General plan of Tell al-Khadra, Ascalon. Having been a port and trade center since the II millennium B.C., the city became famous during the classical era for its temples (Dagon, Apollo, the Heavenly Aphrodite, Atargatis) and many gardens. 1. Cananaean Gate 2. Basilica 3. Bouleuterion 4. Ancient tell 5. Remains of the sea wall 6. “Peace Well” 7. Church of St. Mary the Green

Ascalon fell to the Franks only in 1153. Its strong walls and outworks, still visible today, were able to repel the Frankish army long after all the other towns in the Holy Land had fallen. Even in 1153 it took two months of siege and the construction of siege towers and battering-rams, constructed as in the siege of Jerusalem from dismantled ships, before the city fell. The Frankish siege tower used at Ascalon was so impressive that it was known about as far away as Damascus, where it was called the ‘cursed tower’. According to William of Tyre, the other trials the citizens had endured were light in comparison to the ills that assailed them from this tower. They tried to set it alight, but the flames spread to the walls which burned all night and finally collapsed. Since the breach of the walls was only partial the siege nearly failed, but the citizens of Ascalon decided to surrender, and fled the city. In 1187, after a two-week siege, the city fell again to the Muslims. However, on the approach of Richard I in 1191, Saladin decided to destroy the city to prevent his regaining it. The walls and towers were filled with wood and burned down. The city burned for twelve days, but the defences were so strong that the principal fortification, the Tower of Blood or Tower of the Hospital, fell only after repeated onslaughts. During a four-month period in 1192 the Crusaders restored the city but, after an agreement with the Muslims the walls were again demolished. In 1240 the Franks built a castle over the ruins, apparently on the north-west hill, but it too was destroyed by Baybars in 1270.

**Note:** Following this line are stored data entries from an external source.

Lemma read_list_reads h0 compat fp l compat' te_cond rest :
  0 < nel te < 2 ^ 32 ->
  cond_read_list p target_platform_ junk nbools te (compat, h0) fp = Some ((l, (compat', te_cond)), rest) ->
  cond_holds te_cond (rev (cond_rules l)) /\ conds_compatible (aentries te) [] l.
Proof using te_wf kern.
  intros Hn E. unfold cond_read_list in E. apply bind_reads in E as (ws & fp1 & _ & E). cbn [fst snd] in E.
  destruct (alloc_ok h0 (nel te) Hn) as (h1 & t1 & j & Ea & Hw1 & He1 & _). rewrite Ea in E.
  apply ensure_reads in E as [_ E].
  apply (times_reads _ (fun _ (s : list cond_node * cond_state) =>
    cond_holds s.2.2 (rev (cond_rules s.1)) /\ conds_compatible (aentries te) [] s.1) _ 0%nat) in E; [done| |].
  - intros _ [acc st] fp2 [acc' st'] rest2 [Hh Hc]. cbn [fst snd] in *. intros E2.
    apply bind_reads in E2 as ([n st2] & fp3 & En & E2). apply ret_reads in E2 as [[= <- <-] _].
    destruct (read_node_reads _ _ _ _ _ _ Hh En) as [Hh' Hc']. rewrite conds_compatible_snoc, app_nil_r.
    split; [|done]. unfold cond_rules in *. by rewrite map_app, concat_app, rev_app_distr.
  - split; [|done]. cbn [fst snd]. split; [by exists t1|by rewrite He1].
Qed.

End Kernel.

(** ** One type for each question *)

(** The rules that are in force when each expression has the value [state]:
    those of the true list for 1, those of the false list for 0, none for -1. *)
Definition in_force (state : cond_node -> Z) (l : list cond_node) : list avtab_node :=
  concat (map (fun c => if state c =? 1 then written_rules (true_list c)
                        else if state c =? 0 then written_rules (false_list c) else []) l).

(** The rules of [l] that answer the question of [n]. *)
Definition answers (n : avtab_node) (l : list avtab_node) : list avtab_node :=
  hits (key n) (strip_enabled (specified (key n))) l.

Lemma answers_app n l1 l2 : answers n (l1 ++ l2) = answers n l1 ++ answers n l2.
Proof. apply hits_app. Qed.

(** Rules none of which is answered by the rules before it. *)
Fixpoint fresh (before l : list avtab_node) : Prop :=
  match l with
  | [] => True
  | n :: l => (bits (specified (key n)) AVTAB_TYPE = true -> answers n before = []) /\ fresh (before ++ [n]) l
  end.

Lemma fresh_app before l1 l2 : fresh before (l1 ++ l2) <-> fresh before l1 /\ fresh (before ++ l1) l2.
Proof.
  revert before. induction l1 as [|n l1 IH]; intros before; cbn [app fresh]; [rewrite app_nil_r; tauto|].
  rewrite IH, <- app_assoc. cbn [app]. tauto.
Qed.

Ascalon is estimated to have had about 10,000 inhabitants. Its walls formed a semicircle surrounding an area of fifty hectares. This was a large area by medieval standards. Jerusalem covered seventy-two hectares and Akko sixty, while Sidon, the next largest town, covered an area of only fourteen hectares. The walls were the continuation of the Roman/Byzantine walls which were rebuilt by the Umayyad Caliph Abd’al Malik in the seventh century and probably restored by the Fatimids in the eleventh. Frankish work consisted largely of repairs and embellishments. The high and very thick walls were built on an artificial mound 7–10 m high, stone-lined to form a glacis, and were constructed of solid sandstone masonry with lateral columns and extremely hard cement. There were also outworks 2 m thick with occasional casemates. There were four gates with indirect access and with high, solid, round and square towers. Sources mention fifty-three towers around the walls, and Benvenisti estimates a distance of about 30 m between them. To the east was the Great Gate (Porta Major) or Jerusalem Gate. It was the best defended of the gates and in the barbican before it were three or four smaller gates with indirect entrances. There was a southern gate facing Gaza (Gaza Gate), a northern gate (Jaffa Gate) and a Sea Gate (Porta Maris). According to Benvenisti the citadel was by the Gaza Gate, where two large towers, the Tower of the Maidens (Turris Puellarum) and the Tower of the Hospital, were located (Benvenisti 1970:124). This area was called the Hill of Towers and is at the highest point of the defences. As mentioned above, however, it would seem that the castle built in 1240 was in the north-west (Pringle 1984a: 144). Frankish remains inside the walls consist of only two of the town’s five churches. The position of the cathedral church of St John is unknown; it was probably located near the centre of the town.